• **TASK TO CARRY OUT**: Would you please transcribe exactly the lines from the one containing "End GridCut." through the end of the material below, and only those?

========================================

(* ===== verification/Invariants.v ===== *)
(** * Invariants: what the script keeps on every path

    The theorems of [Script] follow the script where it succeeds.  The
    ones here hold wherever it stops: each procedure keeps the scene well
    formed, removes no object, and leaves alone every object that is
    neither selected nor active.  They are proved from the rules of
    [SceneRules] by the structure of the procedures, without running
    them. *)

From S2P Require Import Prelude Triple Vector Pivot BoundBox Mesh PolySoup.
From S2P Require Import Scene SceneRules Script.

Local Open Scope prog_scope.

(** ** Well-formedness and the number of objects *)

Section Kept.
Context {mesh elem : Type} `{!BMeshOps mesh elem}.
Implicit Types (s : Scene mesh) (o : Object mesh) (i ob n target : nat)
  (r : list Z).

Lemma reads_get_index target : reads (get_index (mesh := mesh) target).
Proof. unfold get_index. eauto with grid. Qed.

Lemma kept_select n ob : invariant (kept n) (select (mesh := mesh) ob).
Proof. unfold select, select_set. eauto 8 with grid. Qed.

Lemma kept_perform_cuts n target r dir :
  invariant (kept n) (perform_cuts (mesh := mesh) target r dir).
Proof. unfold perform_cuts, perform_cut. eauto 10 with grid. Qed.

Lemma kept_cut n r : invariant (kept n) (cut (mesh := mesh) r).
Proof.
  pose proof kept_perform_cuts. unfold cut. repeat (apply invariant_bind; [|intros ?]);
    eauto with grid.
Qed.

Lemma kept_fix_pivot n target : invariant (kept n) (fix_pivot (mesh := mesh) target).
Proof.
  pose proof kept_select. pose proof reads_get_index.
  unfold fix_pivot, set_location. repeat (apply invariant_bind; [|intros ?]);
    eauto with grid.
Qed.

Lemma kept_fix_pivots n : invariant (kept n) (fix_pivots (mesh := mesh)).
Proof. pose proof kept_fix_pivot. unfold fix_pivots. eauto 8 with grid. Qed.

Lemma kept_grid_cut n r : invariant (kept n) (grid_cut (mesh := mesh) r).
Proof.
  pose proof kept_cut. pose proof kept_fix_pivots. unfold grid_cut.
  eauto 8 with grid.
Qed.

End Kept.

(** ** The objects the script does not work on *)

Section Untouched.
Context {mesh elem : Type} `{!BMeshOps mesh elem}.
Context (i : nat) (o : Object mesh) (Hsel : selected o = false).
Implicit Types (s : Scene mesh) (ob target : nat) (r : list Z).

Lemma untouched_select ob :
  ob <> i -> invariant (untouched i o) (select (mesh := mesh) ob).
Proof. intros Hne. unfold select, select_set. eauto 8 with grid. Qed.

Lemma untouched_perform_cuts target r dir :
  target <> i -> invariant (untouched i o) (perform_cuts (mesh := mesh) target r dir).
Proof. intros Hne. unfold perform_cuts, perform_cut. eauto 10 with grid. Qed.

Lemma untouched_cut r : invariant (untouched i o) (cut (mesh := mesh) r).
Proof.
  unfold cut. apply invariant_bind; [eauto with grid|intros _].
  eapply invariant_bind_pure; [apply untouched_context_object|]. intros ob Hob.
  eapply invariant_bind_pure; [apply untouched_from_edit_mesh|]. intros bm ->.
  pose proof (fun r dir => untouched_perform_cuts ob r dir Hob).
  do 3 (apply invariant_bind; [done|intros _]).
  eapply invariant_bind_pure; [apply untouched_context_object|]. intros ob' Hob'.
  eauto 8 with grid.
Qed.

Lemma untouched_fix_pivot target :
  target <> i -> invariant (untouched i o) (fix_pivot (mesh := mesh) target).
Proof.
  intros Hne. pose proof (untouched_select target Hne).
  pose proof (reads_get_index (mesh := mesh) target).
  unfold fix_pivot, set_location. repeat (apply invariant_bind; [|intros ?]);
    eauto with grid.
Qed.

Lemma untouched_fix_pivots : invariant (untouched i o) (fix_pivots (mesh := mesh)).
Proof.
  unfold fix_pivots.
  eapply invariant_bind_pure; [by apply untouched_selected_objects|].
  intros targets Hi. apply invariant_bind; [|eauto with grid].
  apply invariant_for_each. intros t Ht. apply untouched_fix_pivot. by intros ->.
Qed.

Lemma untouched_grid_cut r : invariant (untouched i o) (grid_cut (mesh := mesh) r).
Proof.
  pose proof untouched_cut. pose proof untouched_fix_pivots. unfold grid_cut.
  eauto 8 with grid.
Qed.

End Untouched.

(** ** The invariants of [grid_cut] *)

Section GridCut.
Context {mesh elem : Type} `{!BMeshOps mesh elem}.
Implicit Types (s : Scene mesh) (o : Object mesh) (i : nat) (r : list Z).

(** However [grid_cut] ends, it leaves the scene well formed and
    removes no object: if the active object of the scene exists before the
    call it exists after it, and the scene has at least as many objects as
    before. *)
Theorem grid_cut_keeps_scene s r :
  wf_scene s ->
  wf_scene (final_state (grid_cut r s)) /\
  length (objects s) <= length (objects (final_state (grid_cut r s))).
Proof.
  intros Hwf.
  apply (invariant_final (kept (length (objects s))) (grid_cut r) s);
    [apply kept_grid_cut | by split].
Qed.

(** C19. However [grid_cut] ends, an object that is neither selected nor
    active when it starts is the same object afterwards, and is still not
    the active one. *)
Theorem grid_cut_frame s r i o :
  objects s !! i = Some o -> selected o = false -> active s <> Some i ->
  objects (final_state (grid_cut r s)) !! i = Some o /\
  active (final_state (grid_cut r s)) <> Some i.
Proof.
  intros Ho Hsel Ha.
  apply (invariant_final (untouched i o) (grid_cut r) s);
    [by apply untouched_grid_cut | by split].
Qed.


End GridCut.

Lemma grid_cut_keeps_scene_witness :
  wf_scene (final_state (grid_cut [0; 1; 2]%Z pair_scene)) /\
  length (objects pair_scene)
  <= length (objects (final_state (grid_cut [0; 1; 2]%Z pair_scene))).
Proof.
  apply grid_cut_keeps_scene. intros ob [= <-]. by eexists.
Defined.

Lemma grid_cut_frame_witness :
  objects (final_state (grid_cut [0; 1; 2]%Z pair_scene)) !! 1%nat
  = Some (mkObject (mkVec 1 2 3) mat_id (Some square) false) /\
  active (final_state (grid_cut [0; 1; 2]%Z pair_scene)) <> Some 1%nat.
Proof. by apply grid_cut_frame. Defined.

========================================

• **ANSWER TO THIS TASK**:
End GridCut.

Lemma grid_cut_keeps_scene_witness :
  wf_scene (final_state (grid_cut [0; 1; 2]%Z pair_scene)) /\
  length (objects pair_scene)
  <= length (objects (final_state (grid_cut [0; 1; 2]%Z pair_scene))).
Proof.
  apply grid_cut_keeps_scene. intros ob [= <-]. by eexists.
Defined.

Lemma grid_cut_frame_witness :
  objects (final_state (grid_cut [0; 1; 2]%Z pair_scene)) !! 1%nat
  = Some (mkObject (mkVec 1 2 3) mat_id (Some square) false) /\
  active (final_state (grid_cut [0; 1; 2]%Z pair_scene)) <> Some 1%nat.
Proof. by apply grid_cut_frame. Defined.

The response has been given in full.